Try it> Only one stretch of the records below should be repeated. It starts with the line containing "(** Gathering never" and goes on through the line containing "(** ** Computations", exactly as written.

Data>
****************************************

(* ===== verification/Steps.v ===== *)
(** * Relational frames of computations

    [steps R m]: every run of [m], whether it returns or raises, takes the state
    along the preorder [R].  The combinators of the monad preserve such frames,
    so that a frame of a whole handler follows from those of its calls.
    [answers P m] bounds the answers of [m] in the same way. *)

From S2P Require Import Prelude.
From Stdlib Require Import RelationClasses.

Section Steps.
Context {W : Type} (R : W -> W -> Prop) `{!PreOrder R}.

Definition steps {A} (m : M W A) : Prop := forall w, R w (m w).1.

Lemma steps_run {A} (m : M W A) w w' r : steps m -> m w = (w', r) -> R w w'.
Proof. intros H Hm. pose proof (H w) as Hw. by rewrite Hm in Hw. Qed.

Lemma steps_ret {A} (a : A) : steps (mret a).
Proof. intros w. cbn. reflexivity. Qed.

Lemma steps_raise {A} e : steps (raise (A := A) e).
Proof. intros w. cbn. reflexivity. Qed.

Lemma steps_lift {A} (r : res A) : steps (lift r).
Proof. intros w. cbn. reflexivity. Qed.

Lemma steps_bind {A B} (m : M W A) (k : A -> M W B) : steps m -> (forall a, steps (k a)) -> steps (m ≫= k).
Proof.
  intros Hm Hk w. rewrite M_bind_run. specialize (Hm w). destruct (m w) as [w1 [a|e]]; cbn in *; [|done].
  etrans; [exact Hm | apply Hk].
Qed.

Lemma steps_try {A} (m : M W A) h : steps m -> (forall e, steps (h e)) -> steps (try_except m h).
Proof.
  intros Hm Hh w. rewrite try_except_run. specialize (Hm w). destruct (m w) as [w1 [a|e]]; cbn in *; [done|].
  etrans; [exact Hm | apply Hh].
Qed.

Lemma steps_fold {A B} (f : B -> A -> M W B) b l : (forall b a, steps (f b a)) -> steps (fold_M f b l).
Proof.
  intros Hf. revert b. induction l as [|a l IH]; intros b; [apply steps_ret|].
  apply steps_bind; auto.
Qed.

Lemma steps_if {A} (c : bool) (m1 m2 : M W A) : steps m1 -> steps m2 -> steps (if c then m1 else m2).
Proof. by destruct c. Qed.

Lemma steps_option {A B} (o : option B) (f : B -> M W A) (m : M W A) :
  (forall b, steps (f b)) -> steps m -> steps (match o with Some b => f b | None => m end).
Proof. destruct o; auto. Qed.
End Steps.

(** A coarser relation frames more. *)
Lemma steps_weaken {W A} (R R' : W -> W -> Prop) (m : M W A) :
  (forall w w', R w w' -> R' w w') -> steps R m -> steps R' m.
Proof. intros HR Hm w. apply HR, Hm. Qed.

(** Agreement on an observation is a preorder. *)
Definition same {W B} (f : W -> B) (w w' : W) : Prop := f w' = f w.

#[export] Instance same_preorder {W B} (f : W -> B) : PreOrder (same f).
Proof. unfold same. split; [by intros w|]. intros a b c. congruence. Qed.

(** Extension of an observed log is a preorder. *)
Definition extends {W B} (f : W -> list B) (w w' : W) : Prop := f w `prefix_of` f w'.

#[export] Instance extends_preorder {W B} (f : W -> list B) : PreOrder (extends f).
Proof. unfold extends. split; [by intros w|]. intros a b c. by intros; etrans. Qed.

(** ** Running a list of computations

    [asyncio.gather] over coroutines that never suspend: each runs to its end
    in turn, and its result or its exception is kept. *)
Fixpoint gather {W A} (ms : list (M W A)) : M W (list (res A)) :=
  match ms with
  | [] => mret []
  | m :: ms' => fun w => let '(w1, r) := m w in
                let '(w2, rs) := gather ms' w1 in
                (w2, l ← rs; Ok (r :: l))
  end.

Lemma gather_run {W A} (m : M W A) ms w :
  gather (m :: ms) w
  = let '(w1, r) := m w in let '(w2, rs) := gather ms w1 in (w2, l ← rs; Ok (r :: l)).
Proof. reflexivity. Qed.

(** Gathering never raises and answers one result per computation. *)
Lemma gather_ok {W A} (ms : list (M W A)) w :
  exists w' rs, gather ms w = (w', Ok rs) /\ length rs = length ms.
Proof.
  revert w. induction ms as [|m ms IH]; intros w; [by exists w, []|].
  rewrite gather_run. destruct (m w) as [w1 r]. destruct (IH w1) as (w2 & rs & -> & Hl).
  exists w2, (r :: rs). cbn. by rewrite Hl.
Qed.

Lemma steps_gather {W A} (R : W -> W -> Prop) `{!PreOrder R} (ms : list (M W A)) :
  Forall (steps R) ms -> steps R (gather ms).
Proof.
  induction 1 as [|m ms Hm Hms IH]; [intros w; cbn; reflexivity|].
  intros w. rewrite gather_run. specialize (Hm w). destruct (m w) as [w1 r]. specialize (IH w1).
  destruct (gather ms w1) as [w2 rs]. cbn in *. by etrans.
Qed.

Lemma steps_gather_map {W A B} (R : W -> W -> Prop) `{!PreOrder R} (f : B -> M W A) (l : list B) :
  (forall b, steps R (f b)) -> steps R (gather (map f l)).
Proof. intros Hf. apply steps_gather; [done|]. induction l; constructor; auto. Qed.

(** ** Computations with one effect on an observation

    [ends_on f Q m w]: running [m] in [w] takes the observation [f] along [Q].
    Computations that do not change [f] can be peeled off at either end. *)

Definition ends_on {W B A} (f : W -> B) (Q : B -> B -> Prop) (m : M W A) (w : W) : Prop := Q (f w) (f (m w).1).

Section Ends.
Context {W B : Type} (f : W -> B) (Q : B -> B -> Prop).

Lemma ends_quiet {A} (m : M W A) w : (forall s, Q s s) -> steps (same f) m -> ends_on f Q m w.
Proof. intros HQ Hm. unfold ends_on. pose proof (Hm w) as H. unfold same in H. rewrite H. apply HQ. Qed.

Lemma ends_after {A C} (m : M W A) (k : A -> M W C) w :
  (forall s, Q s s) -> steps (same f) m ->
  (forall a w1, m w = (w1, Ok a) -> ends_on f Q (k a) w1) -> ends_on f Q (m ≫= k) w.
Proof.
  intros HQ Hm Hk. pose proof (Hm w) as H. unfold ends_on, same in *. rewrite M_bind_run.
  destruct (m w) as [w1 [a|e]]; cbn in *; [rewrite <- H; by apply Hk | by rewrite H].
Qed.

Lemma ends_before {A C} (m : M W A) (k : A -> M W C) w :
  ends_on f Q m w -> (forall a, steps (same f) (k a)) -> ends_on f Q (m ≫= k) w.
Proof.
  intros Hm Hk. unfold ends_on in *. rewrite M_bind_run. destruct (m w) as [w1 [a|e]]; [|done].
  pose proof (Hk a w1) as H. unfold same in H. by rewrite H.
Qed.

Lemma ends_try {A} (m : M W A) h w :
  ends_on f Q m w -> (forall e, steps (same f) (h e)) -> ends_on f Q (try_except m h) w.
Proof.
  intros Hm Hh. unfold ends_on in *. rewrite try_except_run. destruct (m w) as [w1 [a|e]]; [done|].
  pose proof (Hh e w1) as H. unfold same in H. by rewrite H.
Qed.
End Ends.

(** A log grows by nothing, or by one entry that satisfies [P]. *)
Definition at_most_one {B} (P : B -> Prop) (s s' : list B) : Prop :=
  s' = s \/ exists x, P x /\ s' = s ++ [x].

Lemma at_most_one_refl {B} (P : B -> Prop) s : at_most_one P s s.
Proof. by left. Qed.

(** [steps_go] frames a computation by its structure; the frames of the calls
    are the hints of [steps]. *)
Create HintDb steps discriminated.
#[export] Hint Resolve steps_ret steps_raise steps_lift : steps.

Ltac steps_go :=
  repeat match goal with
  | |- forall _ : (_ * _)%type, _ => intros [? ?]
  | |- PreOrder _ => typeclasses eauto
  | |- forall _, _ => intro
  | |- steps _ _ => solve [eauto with steps typeclass_instances]
  | |- steps _ (mbind _ _) => apply steps_bind
  | |- steps _ (try_except _ _) => apply steps_try
  | |- steps _ (fold_M _ _ _) => apply steps_fold
  | |- steps _ (gather (map _ _)) => apply steps_gather_map
  | |- steps _ (let _ := _ in _) => cbv zeta
  | |- steps _ (match ?x with _ => _ end) => destruct x
  end.

(** Peel a computation that does not change the observed log. *)
Ltac peel := apply ends_after; [apply at_most_one_refl | solve [steps_go] |].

****************************************

Answer box>
(** Gathering never raises and answers one result per computation. *)
Lemma gather_ok {W A} (ms : list (M W A)) w :
  exists w' rs, gather ms w = (w', Ok rs) /\ length rs = length ms.
Proof.
  revert w. induction ms as [|m ms IH]; intros w; [by exists w, []|].
  rewrite gather_run. destruct (m w) as [w1 r]. destruct (IH w1) as (w2 & rs & -> & Hl).
  exists w2, (r :: rs). cbn. by rewrite Hl.
Qed.

Lemma steps_gather {W A} (R : W -> W -> Prop) `{!PreOrder R} (ms : list (M W A)) :
  Forall (steps R) ms -> steps R (gather ms).
Proof.
  induction 1 as [|m ms Hm Hms IH]; [intros w; cbn; reflexivity|].
  intros w. rewrite gather_run. specialize (Hm w). destruct (m w) as [w1 r]. specialize (IH w1).
  destruct (gather ms w1) as [w2 rs]. cbn in *. by etrans.
Qed.

Lemma steps_gather_map {W A B} (R : W -> W -> Prop) `{!PreOrder R} (f : B -> M W A) (l : list B) :
  (forall b, steps R (f b)) -> steps R (gather (map f l)).
Proof. intros Hf. apply steps_gather; [done|]. induction l; constructor; auto. Qed.

(** ** Computations with one effect on an observation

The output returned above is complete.